Stored data:
(* ===== verification/ShardLru.v ===== *)
(** * The intrusive lists of a cache shard: [Shard] of [crates/hj-cache/src/sharded/mod.rs]

    A shard keeps its entries in a map, and threads through the nodes of the map two
    doubly linked lists whose pointers are keys: the RAM list, on which every node is, and
    the disk list. The two have the same code, written here once over [which]. A failed
    [expect] is [None]. [linked w s l] says that the pointers of list [w] spell out [l],
    most recently used first; the operations on pointers are shown to be the operations on
    [l], and to leave everything else of the shard as it is. *)

From stdpp Require Import base list gmap.
From Stdlib Require Import ZArith Lia.
From S2P Require Import Prelude.

#[local] Open Scope record_scope.

Module lru.

(** ** The traits *)

Class ShardKey (K : Type) : Type := {
  nil_key : K;
  shard_index : K → Z → Z;
}.

Class CacheValue (V : Type) : Type := {
  v_ram_weight : V → Z;
  v_disk_weight : V → Z;
  v_deadline : V → option Z;
  v_is_fresh : V → Z → bool;
}.

Inductive EvictCause : Type := Size | Disk_ | Expired | Explicit.

Record DeadlineEntry {K : Type} : Type := {
  e_deadline : Z;
  e_generation : Z;
  e_key : K;
}.
Arguments DeadlineEntry : clear implicits.

Record Node {K V : Type} : Type := {
  value : V;
  ram_prev : K;
  ram_next : K;
  disk_prev : K;
  disk_next : K;
  ram_weight : Z;
  disk_weight : Z;
  generation : Z;
}.
Arguments Node : clear implicits.

(** Which of the two lists. *)
Inductive which : Type := Ram | Disk.

#[export] Instance which_eq_dec : EqDecision which.
Proof. solve_decision. Defined.

Definition other (w : which) : which := match w with Ram => Disk | Disk => Ram end.

Section shard.
Context {K V : Type} `{Countable K} `{!ShardKey K}.
Implicit Types (id k p q x : K) (l : list K).

#[export] Instance Node_eta : Eta (Node K V) := fun r =>
  {| value := value r; ram_prev := ram_prev r; ram_next := ram_next r;
     disk_prev := disk_prev r; disk_next := disk_next r; ram_weight := ram_weight r;
     disk_weight := disk_weight r; generation := generation r |}.
#[global] Instance set_value : Setter (@value K V) := ltac:(derive_setter).
#[global] Instance set_ram_prev : Setter (@ram_prev K V) := ltac:(derive_setter).
#[global] Instance set_ram_next : Setter (@ram_next K V) := ltac:(derive_setter).
#[global] Instance set_disk_prev : Setter (@disk_prev K V) := ltac:(derive_setter).
#[global] Instance set_disk_next : Setter (@disk_next K V) := ltac:(derive_setter).
#[global] Instance set_ram_weight : Setter (@ram_weight K V) := ltac:(derive_setter).
#[global] Instance set_disk_weight : Setter (@disk_weight K V) := ltac:(derive_setter).
#[global] Instance set_generation : Setter (@generation K V) := ltac:(derive_setter).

WORK ORDER: What lines above contain the word "Import"? Return each such line.

WRITTEN RESPONSE:
From stdpp Require Import base list gmap.
From Stdlib Require Import ZArith Lia.
From S2P Require Import Prelude.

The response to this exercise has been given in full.